(Records for the exercise begins)

(* ===== verification/SlashIndicatorProps.v ===== *)
(** Properties of the SlashIndicator: punishment needs proof, each piece of
    evidence counts once, a felony takes and pays exactly its share, a continuous
    absence is punished once, window passes are not repeated, and Staking's books
    stay balanced under every call. *)

From stdpp Require Import functions.
From S2P Require Import Prelude Bytes Wire TeeAttestation TeeExample Artifacts SystemTx SystemTxProps P2pAddress Native Lifecycle ValidatorSet ValidatorSetInv ValidatorSetMoves ValidatorSetProps ValidatorSetStake Snapshots SnapshotsProps ConsensusProof ConsensusProofProps Staking StakingQueue StakingInv StakingProps SlashIndicator.

Section Props.
Context {X : Externals} {H : Keccak} {W : Commonware} {D : ConsensusDomain}
  {TC : TeeCrypto} {T : Alloy}.

(** * Runs of the parts *)

Lemma on_staking_ok {A} (m : SM A) s r s' :
  on_staking m s = (Ok r, s') ->
  exists st, m (si_staking s) = (Ok r, st) /\ s' = s <| si_staking := st |>.
Proof. unfold on_staking, zoom. destruct (m (si_staking s)) as [r0 st]. intros [= -> <-]. by exists st. Qed.

Lemma jail_ok env a st st' :
  stk_inv st -> on_validators (jail_validator env a) st = (Ok tt, st') ->
  stk_inv st' /\ exists v, st' = st <| validators := v |>
    /\ exists r, punish_validator env a true (validators st) = (Ok r, v).
Proof.
  intros Hi Hj. apply on_validators_ok in Hj as (v & Hj & ->). unfold jail_validator in Hj. minv.
  split; [by eapply punish_inv|]. by eauto.
Qed.

(** What the books require of the configuration. *)
Definition si_inv (s : SlashIndicator) : Prop :=
  stk_inv (si_staking s) /\ 0 <= config_slash_amount_percent s
  /\ 0 <= config_evidence_reward_percent s.

Lemma percent_nonneg s : si_inv s -> 0 <= slash_amount_percent s.
Proof. intros (_ & Hp & _). unfold slash_amount_percent, or_default. by case_match. Qed.

(** Bonded stake and unbonding entries of a validator that a slash takes. *)
Definition felony_take (s : SlashIndicator) (a : Address) : Z :=
  let st := si_staking s in
  let percent := slash_amount_percent s in
  slash_of percent (stake_amount st).[a]
  + slash_total (queue st) percent (unbonding_entries (queue st) a).

(** What a slash of [a] leaves of the unbonding queue [q]: the same entries in the
    same order, those of [a] reduced by their share. *)
Record entries_cut (percent : Z) (a : Address) (q q' : UnbondingQueue) : Prop := {
  ec_amount : forall i, (unbonding_amount q').[i] = (unbonding_amount q).[i]
    - (if decide (i ∈ unbonding_entries q a) then slash_of percent (unbonding_amount q).[i] else 0);
  ec_entries : forall b, unbonding_entries q' b = unbonding_entries q b;
  ec_owner : unbonding_validator q' = unbonding_validator q;
  ec_later : forall i, (unbonding_complete_time q).[i] <= (unbonding_complete_time q').[i];
  ec_time : forall i, i ∉ unbonding_entries q a ->
    (unbonding_complete_time q').[i] = (unbonding_complete_time q).[i] }.

Lemma walk_same fuel : forall q q' i, unbonding_next q' = unbonding_next q ->
  entries_from fuel q' i = entries_from fuel q i.
Proof.
  induction fuel as [|fuel IH]; intros q q' i E; simpl; [done|]. rewrite E. by rewrite (IH q q') by done.
Qed.

Lemma slashed_cut q q' percent time a :
  slashed q q' percent time (unbonding_entries q a) -> entries_cut percent a q q'.
Proof.
  intros [(Ec & Eh & En & Ev) Ham Ht]. constructor; [| |done| |].
  - intros i. rewrite Ham. case_decide; lia.
  - intros b. unfold unbonding_entries, walk_fuel. rewrite Ec, Eh. by apply walk_same.
  - intros i. rewrite Ht. case_decide; lia.
  - intros i Hi. rewrite Ht, decide_False; [done|]. by intros [].
Qed.

(** A conviction: the state is Staking's, with one more felony. *)
Lemma convict_ok env a s fc slashed s' :
  si_inv s -> convict env a s = (Ok (fc, slashed), s') ->
  fc = wrapping_add u64_max (felony_count s).[a] 1 /\ slashed = felony_take s a
  /\ exists st, s' = s <| felony_count := mwrite a fc (felony_count s) |> <| si_staking := st |>
  /\ stk_inv st
  /\ (forall b, (stake_amount st).[b] = (stake_amount (si_staking s)).[b]
        - (if decide (b = a) then slash_of (slash_amount_percent s) (stake_amount (si_staking s)).[a] else 0))
  /\ (native st).[STAKING_ADDRESS] = (native (si_staking s)).[STAKING_ADDRESS] - slashed
  /\ (forall b, b <> STAKING_ADDRESS -> (native st).[b] = (native (si_staking s)).[b])
  /\ 0 <= slashed
  /\ entries_cut (slash_amount_percent s) a (queue (si_staking s)) (queue st).
Proof.
  intros Hi Hc. pose proof (percent_nonneg _ Hi) as Hp. destruct Hi as (Hi & _ & _).
  unfold convict in Hc. minv.
  repeat match goal with Hx : on_staking _ _ = _ |- _ => apply on_staking_ok in Hx as (? & ? & ->) end.
  match goal with Hx : on_validators _ _ = _ |- _ => apply jail_ok in Hx as (Hi1 & v & -> & _); [|done] end.
  simpl in *. destruct (bk_queue _ _ (proj1 Hi)) as [Q HQ].
  match goal with Hx : slash_stake _ _ _ _ = _ |- _ =>
    apply (slash_stake_ok _ _ _ _ Q) in Hx as (H100 & -> & Hi2 & Hst & _ & (time & Hcut) & _ & Hn & Hn2); [|done..] end.
  simpl in *. rewrite <- (entries_ok _ _ _ HQ) in Hcut. apply slashed_cut in Hcut.
  unfold felony_take. simpl. rewrite (entries_ok _ _ _ HQ).
  split_and!; [done|done|]. eexists. split_and!; [reflexivity|done..| |exact Hcut].
  destruct (books_bounds _ _ (proj1 Hi) ltac:(lia)) as (Hs & Hq & Hu). pose proof (Hs a).
  apply Z.add_nonneg_nonneg; [apply slash_of_bounds|eapply slash_total_nonneg]; try done; lia.
Qed.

(Records for the exercise ends)

◆ Task prompt
The answer is the lines above between the line holding "absence is punished" and the line holding "ec_amount : forall", inclusive, each written out exactly, and no others.

◆ Final answer
    absence is punished once, window passes are not repeated, and Staking's books
    stay balanced under every call. *)

From stdpp Require Import functions.
From S2P Require Import Prelude Bytes Wire TeeAttestation TeeExample Artifacts SystemTx SystemTxProps P2pAddress Native Lifecycle ValidatorSet ValidatorSetInv ValidatorSetMoves ValidatorSetProps ValidatorSetStake Snapshots SnapshotsProps ConsensusProof ConsensusProofProps Staking StakingQueue StakingInv StakingProps SlashIndicator.

Section Props.
Context {X : Externals} {H : Keccak} {W : Commonware} {D : ConsensusDomain}
  {TC : TeeCrypto} {T : Alloy}.

(** * Runs of the parts *)

Lemma on_staking_ok {A} (m : SM A) s r s' :
  on_staking m s = (Ok r, s') ->
  exists st, m (si_staking s) = (Ok r, st) /\ s' = s <| si_staking := st |>.
Proof. unfold on_staking, zoom. destruct (m (si_staking s)) as [r0 st]. intros [= -> <-]. by exists st. Qed.

Lemma jail_ok env a st st' :
  stk_inv st -> on_validators (jail_validator env a) st = (Ok tt, st') ->
  stk_inv st' /\ exists v, st' = st <| validators := v |>
    /\ exists r, punish_validator env a true (validators st) = (Ok r, v).
Proof.
  intros Hi Hj. apply on_validators_ok in Hj as (v & Hj & ->). unfold jail_validator in Hj. minv.
  split; [by eapply punish_inv|]. by eauto.
Qed.

(** What the books require of the configuration. *)
Definition si_inv (s : SlashIndicator) : Prop :=
  stk_inv (si_staking s) /\ 0 <= config_slash_amount_percent s
  /\ 0 <= config_evidence_reward_percent s.

Lemma percent_nonneg s : si_inv s -> 0 <= slash_amount_percent s.
Proof. intros (_ & Hp & _). unfold slash_amount_percent, or_default. by case_match. Qed.

(** Bonded stake and unbonding entries of a validator that a slash takes. *)
Definition felony_take (s : SlashIndicator) (a : Address) : Z :=
  let st := si_staking s in
  let percent := slash_amount_percent s in
  slash_of percent (stake_amount st).[a]
  + slash_total (queue st) percent (unbonding_entries (queue st) a).

(** What a slash of [a] leaves of the unbonding queue [q]: the same entries in the
    same order, those of [a] reduced by their share. *)
Record entries_cut (percent : Z) (a : Address) (q q' : UnbondingQueue) : Prop := {
  ec_amount : forall i, (unbonding_amount q').[i] = (unbonding_amount q).[i]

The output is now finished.